----- Recorded data
(* ===== verification/Prefix6.v ===== *)
(** * IPv6 prefixes (src/prefix6.c, include/libbgp/prefix6.h)

    As [Prefix4], the address being an array of 16 bytes. *)

From S2P Require Import Prelude Bytes.

Record libbgp_prefix6_t : Type := Prefix6 { p6_addr : list Z; p6_len : Z }.

#[export] Instance libbgp_prefix6_eq_dec : EqDecision libbgp_prefix6_t.
Proof. solve_decision. Defined.

Definition prefix6_octets (cidr : Z) : Z := (cidr + 7) / 8.

Definition partial_mask6 (bits : Z) : Z := u8 (Z.shiftl 255 (8 - bits)).

(** [addr] is a [uint8_t[16]] and [cidr] at most 128: the updated octet and the
    cleared tail are inside the array. *)
Definition prefix6_mask_addr (addr : list Z) (cidr : Z) : list Z :=
  if cidr =? 0 then replicate 16 0
  else
    let octets := prefix6_octets cidr in
    let addr :=
      if cidr mod 8 =? 0 then addr
      else alter (λ b, Z.land b (partial_mask6 (cidr mod 8))) (Z.to_nat (octets - 1)) addr in
    if octets <? 16 then
      take (Z.to_nat octets) addr ++ replicate (16 - Z.to_nat octets) 0
    else addr.

Definition libbgp_cidr6_to_mask (cidr : Z) : list Z :=
  let out := replicate 16 0 in
  if 128 <? cidr then out
  else
    let full := cidr / 8 in
    let rem := u8 (cidr mod 8) in
    let out := foldl (λ out i, <[i := 255]> out) out (seq 0 (Z.to_nat full)) in
    if rem =? 0 then out else <[Z.to_nat full := partial_mask6 rem]> out.

Definition libbgp_prefix6_parse (buf : list Z) : M (libbgp_prefix6_t * Z) :=
  fail_if (zlen buf <? 1) LIBBGP_ERR_BAD_LEN;;
  cidr ← rd buf 0;
  fail_if (128 <? cidr) LIBBGP_ERR_INVALID;;
  let octets := prefix6_octets cidr in
  fail_if (zlen buf <? 1 + octets) LIBBGP_ERR_BAD_LEN;;
  let addr := replicate 16 0 in
  addr ←
    (if octets =? 0 then mret addr
     else
       src ← slice buf 1 octets;
       addr ← store addr 0 src;
       mret (prefix6_mask_addr addr cidr));
  mret (Prefix6 addr cidr, 1 + octets).

Definition libbgp_prefix6_write (p : libbgp_prefix6_t) (buf : list Z) : M (list Z * Z) :=
  fail_if (128 <? p6_len p) LIBBGP_ERR_BAD_LEN;;
  let octets := prefix6_octets (p6_len p) in
  fail_if (zlen buf <? 1 + octets) LIBBGP_ERR_BUFFER;;
  let addr := prefix6_mask_addr (p6_addr p) (p6_len p) in
  buf ← store buf 0 [p6_len p];
  buf ←
    (if octets =? 0 then mret buf
     else src ← slice addr 0 octets; store buf 1 src);
  mret (buf, 1 + octets).

Definition libbgp_prefix6_eq (a b : libbgp_prefix6_t) : bool :=
  (p6_len a =? p6_len b) && (memcmp (p6_addr a) (p6_addr b) =? 0).

Definition libbgp_prefix6_includes (outer inner : libbgp_prefix6_t) : bool :=
  if (128 <? p6_len outer) || (128 <? p6_len inner) then false
  else if p6_len inner <? p6_len outer then false
  else
    let outer_addr := prefix6_mask_addr (p6_addr outer) (p6_len outer) in
    let inner_addr := prefix6_mask_addr (p6_addr inner) (p6_len outer) in
    memcmp outer_addr inner_addr =? 0.

Definition libbgp_prefix6_cmp (a b : libbgp_prefix6_t) : Z :=
  let cmp := memcmp (p6_addr a) (p6_addr b) in
  if negb (cmp =? 0) then cmp
  else if p6_len a <? p6_len b then -1
  else if p6_len b <? p6_len a then 1
  else 0.

(** ** What a prefix denotes *)

Definition p6_wf (p : libbgp_prefix6_t) : Prop :=
  length (p6_addr p) = 16%nat ∧ bytes_ok (p6_addr p) ∧ 0 <= p6_len p <= 128.

Definition p6_net (p : libbgp_prefix6_t) : list Z := keep_bits (p6_len p) (p6_addr p).

Definition p6_normalize (p : libbgp_prefix6_t) : libbgp_prefix6_t :=
  Prefix6 (p6_net p) (p6_len p).

Definition p6_covers (p : libbgp_prefix6_t) (a : list Z) : Prop :=
  ∀ k, Z.of_nat k < p6_len p → (k < 128)%nat → nbit a k = nbit (p6_addr p) k.

Definition p6_enc (p : libbgp_prefix6_t) : list Z :=
  p6_len p :: take (Z.to_nat (prefix6_octets (p6_len p))) (p6_net p).

Lemma prefix6_octets_range n : 0 <= n <= 128 → 0 <= prefix6_octets n <= 16.
Proof. unfold prefix6_octets. divmod. Qed.

Lemma prefix6_octets_0 n : 0 <= n → prefix6_octets n = 0 ↔ n = 0.
Proof. unfold prefix6_octets. divmod. Qed.

Lemma p6_net_length p : length (p6_net p) = length (p6_addr p).
Proof. apply keep_bits_length. Qed.
#[export] Hint Rewrite p6_net_length : len.

Lemma alter_middle {A} (f : A -> A) i l1 x l2 :
  length l1 = i → alter f i (l1 ++ x :: l2) = l1 ++ f x :: l2.
Proof. intros <-. induction l1 as [|y l1 IH]; [done|]. simpl. by f_equal. Qed.

(** The code's masking is [keep_bits]. *)
Lemma prefix6_mask_addr_spec addr n :
  length addr = 16%nat → bytes_ok addr → 0 <= n <= 128 →
  prefix6_mask_addr addr n = keep_bits n addr.
Proof.
  intros Hl Hok Hn. unfold prefix6_mask_addr.
  destruct (n =? 0) eqn:H0; [by rewrite keep_bits_nonpos, Hl by lia|].
  pose proof (prefix6_octets_range n Hn) as Ho. unfold prefix6_octets in *.
  assert (Hpos : 0 < (n + 7) / 8) by divmod.
  destruct (lookup_lt_is_Some_2 addr (Z.to_nat ((n + 7) / 8 - 1))) as [b Hb]; [lia|].
  rewrite (keep_bits_last n addr b) by (done || lia).
  set (addr' := if _ =? 0 then addr else _).
  assert (Ha' : addr' = take (Z.to_nat ((n + 7) / 8 - 1)) addr ++
    (if n mod 8 =? 0 then b else Z.land b (u8 (255 ≪ (8 - n mod 8)))) ::
    drop (Z.to_nat ((n + 7) / 8)) addr).
  { replace (Z.to_nat ((n + 7) / 8)) with (S (Z.to_nat ((n + 7) / 8 - 1))) by lia.
    unfold addr'. destruct (n mod 8 =? 0); [by rewrite take_drop_middle|].
    rewrite <-(take_drop_middle _ _ _ Hb) at 1.
    by rewrite alter_middle by solve_len. }
  set (x := if n mod 8 =? 0 then b else _) in *. rewrite Ha', Hl.
  assert (Hlt : length (take (Z.to_nat ((n + 7) / 8 - 1)) addr ++ [x]) = Z.to_nat ((n + 7) / 8))
    by solve_len.
  destruct ((n + 7) / 8 <? 16) eqn:H16.
  - rewrite (assoc_L (++)), (cons_middle x), (assoc_L (++)).
    by rewrite take_app_length' by done.
  - replace (Z.to_nat ((n + 7) / 8)) with 16%nat by lia.
    by rewrite drop_ge by lia.
Qed.

Lemma p6_covers_keep p a :
  p6_wf p → length a = 16%nat → bytes_ok a →
  p6_covers p a ↔ keep_bits (p6_len p) a = p6_net p.
Proof.
  intros (Hl & Hok & Hn) Ha Hao. unfold p6_net, p6_covers.
  rewrite keep_bits_eq by (done || congruence). by rewrite Ha.
Qed.

Lemma p6_enc_length p : p6_wf p → zlen (p6_enc p) = 1 + prefix6_octets (p6_len p).
Proof.
  intros (Hl & _ & Hn). pose proof (prefix6_octets_range _ Hn). unfold p6_enc. solve_len.
Qed.

Lemma p6_enc_ok p : p6_wf p → bytes_ok (p6_enc p).
Proof.
  intros (Hl & Hok & Hn). constructor; [unfold is_u8; lia|]. by apply Forall_take, keep_bits_ok.
Qed.

Lemma p6_normalize_wf p : p6_wf p → p6_wf (p6_normalize p).
Proof.
  intros (Hl & Hok & Hn). split; [by rewrite <-Hl; apply p6_net_length|]. split; [by apply keep_bits_ok|done].
Qed.

Lemma p6_normalize_idemp p : p6_wf p → p6_normalize (p6_normalize p) = p6_normalize p.
Proof.
  intros (Hl & Hok & Hn). unfold p6_normalize at 1 3, p6_net. simpl. unfold p6_net.
  by rewrite keep_bits_idemp.
Qed.

Lemma p6_enc_normalize p : p6_wf p → p6_enc (p6_normalize p) = p6_enc p.
Proof.
  intros (Hl & Hok & Hn). unfold p6_enc, p6_net. simpl. unfold p6_net.
  by rewrite keep_bits_idemp.
Qed.

(** ** Parsing and writing *)

Lemma prefix6_write_spec p : p6_wf p → writes (libbgp_prefix6_write p) (p6_enc p).
Proof.
  intros Hwf buf. pose proof (p6_enc_length p Hwf) as Hel. destruct Hwf as (Hl & Hok & Hp).
  pose proof (prefix6_octets_range _ Hp) as Ho. unfold libbgp_prefix6_write.
  apply wp_bind, wp_fail_if; intros; [exfalso; lia|].
  apply wp_bind, wp_fail_if; intros Hfit; [split; [done|lia]|].
  rewrite prefix6_mask_addr_spec by done. fold (p6_net p).
  apply wp_bind, wp_store_front; [simpl length; lia|]. apply wp_bind, wp_if; intros H0.
  - apply wp_ret, wp_ret. assert (Hz : prefix6_octets (p6_len p) = 0) by lia.
    split; [|lia]. rewrite Hel. unfold p6_enc. by rewrite Hz.
  - apply wp_bind, wp_slice; [lia..|solve_len|]. rewrite drop_0.
    apply wp_store_next; [done|solve_len|].
    apply wp_ret. split; [|lia]. f_equal; [|lia]. rewrite drop_drop. done.
Qed.

Lemma prefix6_parse_enc p rest :
  p6_wf p →
  wp (libbgp_prefix6_parse (p6_enc p ++ rest))
     (λ r, r = (p6_normalize p, zlen (p6_enc p))) no_err.
Proof.
  intros Hwf. pose proof (p6_enc_length p Hwf) as Hel. destruct Hwf as (Hl & Hok & Hp).
  pose proof (prefix6_octets_range _ Hp) as Ho. unfold libbgp_prefix6_parse.
  apply wp_bind, wp_fail_if; intros; [rewrite length_app in *; lia|].
  apply wp_bind. eapply wp_rd_at; [lia|done|].
  apply wp_bind, wp_fail_if; intros; [lia|].
  apply wp_bind, wp_fail_if; intros; [rewrite length_app in *; lia|].
  apply wp_bind. rewrite Hel. apply wp_if; intros Hz0.
  - apply wp_ret, wp_ret. assert (Hz : p6_len p = 0) by (apply prefix6_octets_0; lia).
    unfold p6_normalize, p6_net. by rewrite keep_bits_nonpos, Hl by lia.
  - set (o := Z.to_nat (prefix6_octets (p6_len p))).
    assert (Hto : length (take o (p6_net p)) = o) by solve_len.
    apply wp_bind. unfold p6_enc. fold o.
    apply (wp_slice_app [p6_len p]); [done|lia|].
    apply wp_bind, wp_store_front; [rewrite Hto; solve_len|]. rewrite Hto, drop_replicate.
    assert (Hcut : take o (p6_net p) ++ replicate (16 - o) 0 = p6_net p).
    { pose proof (keep_bits_cut (p6_len p) (p6_addr p)) as Hk.
      rewrite Hl in Hk. apply Hk. lia. }
    rewrite Hcut. apply wp_ret, wp_ret. unfold p6_normalize. do 2 f_equal.
    rewrite prefix6_mask_addr_spec by (done || solve_len || by apply keep_bits_ok).
    by apply keep_bits_idemp.
Qed.

Lemma prefix6_parse_spec buf :
  bytes_ok buf →
  wp (libbgp_prefix6_parse buf)
     (λ r, p6_wf r.1 ∧ p6_normalize r.1 = r.1 ∧ r.2 = zlen (p6_enc r.1) ∧ 0 < r.2 <= zlen buf)
     (λ e, e = LIBBGP_ERR_BAD_LEN ∨ e = LIBBGP_ERR_INVALID).
Proof.
  intros Hok. unfold libbgp_prefix6_parse.
  apply wp_bind, wp_fail_if; intros Hl; [auto|].
  apply wp_bind, wp_rd; [lia|]. intros cidr Hc.
  assert (Hc8 : is_u8 cidr) by (eapply Forall_lookup_1; eauto).
  apply wp_bind, wp_fail_if; intros Hc32; [auto|].
  assert (Hcr : 0 <= cidr <= 128) by (unfold is_u8 in Hc8; lia).
  pose proof (prefix6_octets_range cidr Hcr) as Ho.
  apply wp_bind, wp_fail_if; intros Hfit; [auto|].
  apply wp_bind. eapply (wp_mono _ (λ bs, length bs = 16%nat ∧ bytes_ok bs ∧ keep_bits cidr bs = bs)
    _ no_err); [|intros bs (Hbl & Hbo & Hbk)|done].
  - apply wp_if; intros Hz0.
    + apply wp_ret. split; [done|]. split; [by apply Forall_replicate|].
      assert (cidr = 0) as -> by (apply prefix6_octets_0; lia). done.
    + apply wp_bind, wp_slice; [lia..|].
      set (src := take _ (drop _ buf)).
      assert (Hsl : zlen src = prefix6_octets cidr) by (apply length_slice; lia).
      assert (Hso : bytes_ok src) by by apply bytes_ok_slice.
      apply wp_bind, wp_store_front; [solve_len|]. apply wp_ret.
      set (bs := src ++ drop (length src) (replicate 16 0)).
      assert (Hbl : length bs = 16%nat) by (unfold bs; solve_len).
      assert (Hbo : bytes_ok bs).
      { unfold bs. apply Forall_app_2; [done|]. by apply Forall_drop, Forall_replicate. }
      rewrite prefix6_mask_addr_spec by done.
      split; [solve_len|]. split; [by apply keep_bits_ok|by apply keep_bits_idemp].
  - apply wp_ret. cbn [fst snd]. split; [done|].
    split; [unfold p6_normalize, p6_net; simpl; by rewrite Hbk|].
    rewrite p6_enc_length by done. cbn [p6_len]. lia.
Qed.

(** ** Containment *)

Lemma p6_pick p k (b : bool) :
  p6_len p <= Z.of_nat k → (k < 128)%nat →
  ∃ a, length a = 16%nat ∧ bytes_ok a ∧ p6_covers p a ∧ nbit a k = b.
Proof.
  intros Hk Hk128. set (f := λ j, if (j =? k)%nat then b else nbit (p6_addr p) j).
  exists (bytes_of_bits 16 f). rewrite bytes_of_bits_length. split; [done|].
  split; [apply bytes_of_bits_ok|]. split.
  - intros j Hj Hj128. rewrite nbit_bytes_of_bits by lia. unfold f.
    by replace (j =? k)%nat with false by lia.
  - rewrite nbit_bytes_of_bits by lia. unfold f. by rewrite Nat.eqb_refl.
Qed.

Lemma prefix6_includes_bits o i :
  p6_wf o → p6_wf i →
  libbgp_prefix6_includes o i = true ↔ p6_len o <= p6_len i ∧ p6_covers o (p6_addr i).
Proof.
  intros Ho Hi. pose proof Ho as (Hol & Hoo & Hon). pose proof Hi as (Hil & Hio & Hin).
  unfold libbgp_prefix6_includes.
  replace ((128 <? p6_len o) || (128 <? p6_len i)) with false by lia.
  rewrite p6_covers_keep by done. unfold p6_net.
  destruct (p6_len i <? p6_len o) eqn:Hlt; [split; [done|lia]|].
  rewrite !prefix6_mask_addr_spec by done.
  rewrite Z.eqb_eq, memcmp_eq by solve_len. split; [intros ->; split; [lia|done]|intros [_ ->]; done].
Qed.

(** [libbgp_prefix6_includes outer inner] holds exactly when every address of
    [inner] is an address of [outer]. *)
Theorem prefix6_includes_iff_subset outer inner :
  p6_wf outer → p6_wf inner →
  libbgp_prefix6_includes outer inner = true ↔
  ∀ a, length a = 16%nat → bytes_ok a → p6_covers inner a → p6_covers outer a.
Proof.
  intros Ho Hi. rewrite prefix6_includes_bits by done. split.
  - intros [Hle Hc] a _ _ Hia k Hk Hk128. rewrite <-Hc by done. apply Hia; lia.
  - intros Hsub. destruct (decide (p6_len outer <= p6_len inner)) as [Hle|Hgt].
    + split; [done|]. apply Hsub; [apply Hi..|]. by intros k ??.
    + destruct Ho as (_ & _ & Ho), Hi as (_ & _ & Hi).
      set (k := Z.to_nat (p6_len inner)).
      destruct (p6_pick inner k (negb (nbit (p6_addr outer) k)))
        as (a & Ha & Hao & Hc & Hb); [lia..|].
      specialize (Hsub a Ha Hao Hc k ltac:(lia) ltac:(lia)). rewrite Hb in Hsub.
      by destruct (nbit _ k).
Qed.

(** Writing any in-range prefix into any large enough buffer and parsing the
    written bytes back yields the same prefix with its host bits cleared. *)
Theorem prefix6_write_parse_roundtrip p buf rest :
  p6_wf p → 17 <= zlen buf →
  ∃ buf' n,
    libbgp_prefix6_write p buf [] = (Ret (buf', n), []) ∧
    libbgp_prefix6_parse (take (Z.to_nat n) buf' ++ rest) [] = (Ret (p6_normalize p, n), []).
Proof.
  intros Hp Hbuf. pose proof (p6_enc_length p Hp).
  pose proof (prefix6_octets_range (p6_len p) ltac:(apply Hp)).
  exists (p6_enc p ++ drop (length (p6_enc p)) buf), (zlen (p6_enc p)). split.
  - apply wp_returns. eapply wp_mono; [by apply prefix6_write_spec|tauto|].
    intros e [_ Hlt]. lia.
  - rewrite Nat2Z.id, take_app_length. apply wp_returns. by apply prefix6_parse_enc.
Qed.

(** ** Witnesses: 2001:db8:8000::/33 and 2001:db8::/32 *)

Definition p6_2001_db8_33 : libbgp_prefix6_t :=
  Prefix6 ([32; 1; 13; 184; 128] ++ replicate 11 0) 33.
Definition p6_2001_db8_32 : libbgp_prefix6_t := Prefix6 ([32; 1; 13; 184] ++ replicate 12 0) 32.

Lemma p6_examples_wf : p6_wf p6_2001_db8_33 ∧ p6_wf p6_2001_db8_32.
Proof. unfold p6_wf. repeat split; try done; by repeat constructor. Qed.

Lemma prefix6_includes_iff_subset_witness :
  libbgp_prefix6_includes p6_2001_db8_32 p6_2001_db8_33 = true ∧
  (∀ a, length a = 16%nat → bytes_ok a → p6_covers p6_2001_db8_33 a → p6_covers p6_2001_db8_32 a).
Proof.
  split; [reflexivity|].
  apply (prefix6_includes_iff_subset p6_2001_db8_32 p6_2001_db8_33);
    [apply p6_examples_wf..|reflexivity].
Defined.

Lemma prefix6_write_parse_roundtrip_witness :
  ∃ buf' n,
    libbgp_prefix6_write p6_2001_db8_33 (replicate 20 0) [] = (Ret (buf', n), []) ∧
    libbgp_prefix6_parse (take (Z.to_nat n) buf' ++ [1; 2]) [] =
      (Ret (p6_normalize p6_2001_db8_33, n), []).
Proof. apply prefix6_write_parse_roundtrip; [apply p6_examples_wf|simpl; lia]. Defined.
----------
What to do: What is asked for is an exact copy of the lines above from the one containing "exists (bytes_of_bits 16" through the one containing "p6_wf o → p6_wf i →", and only those.

Exercise solution:
  exists (bytes_of_bits 16 f). rewrite bytes_of_bits_length. split; [done|].
  split; [apply bytes_of_bits_ok|]. split.
  - intros j Hj Hj128. rewrite nbit_bytes_of_bits by lia. unfold f.
    by replace (j =? k)%nat with false by lia.
  - rewrite nbit_bytes_of_bits by lia. unfold f. by rewrite Nat.eqb_refl.
Qed.

Lemma prefix6_includes_bits o i :
  p6_wf o → p6_wf i →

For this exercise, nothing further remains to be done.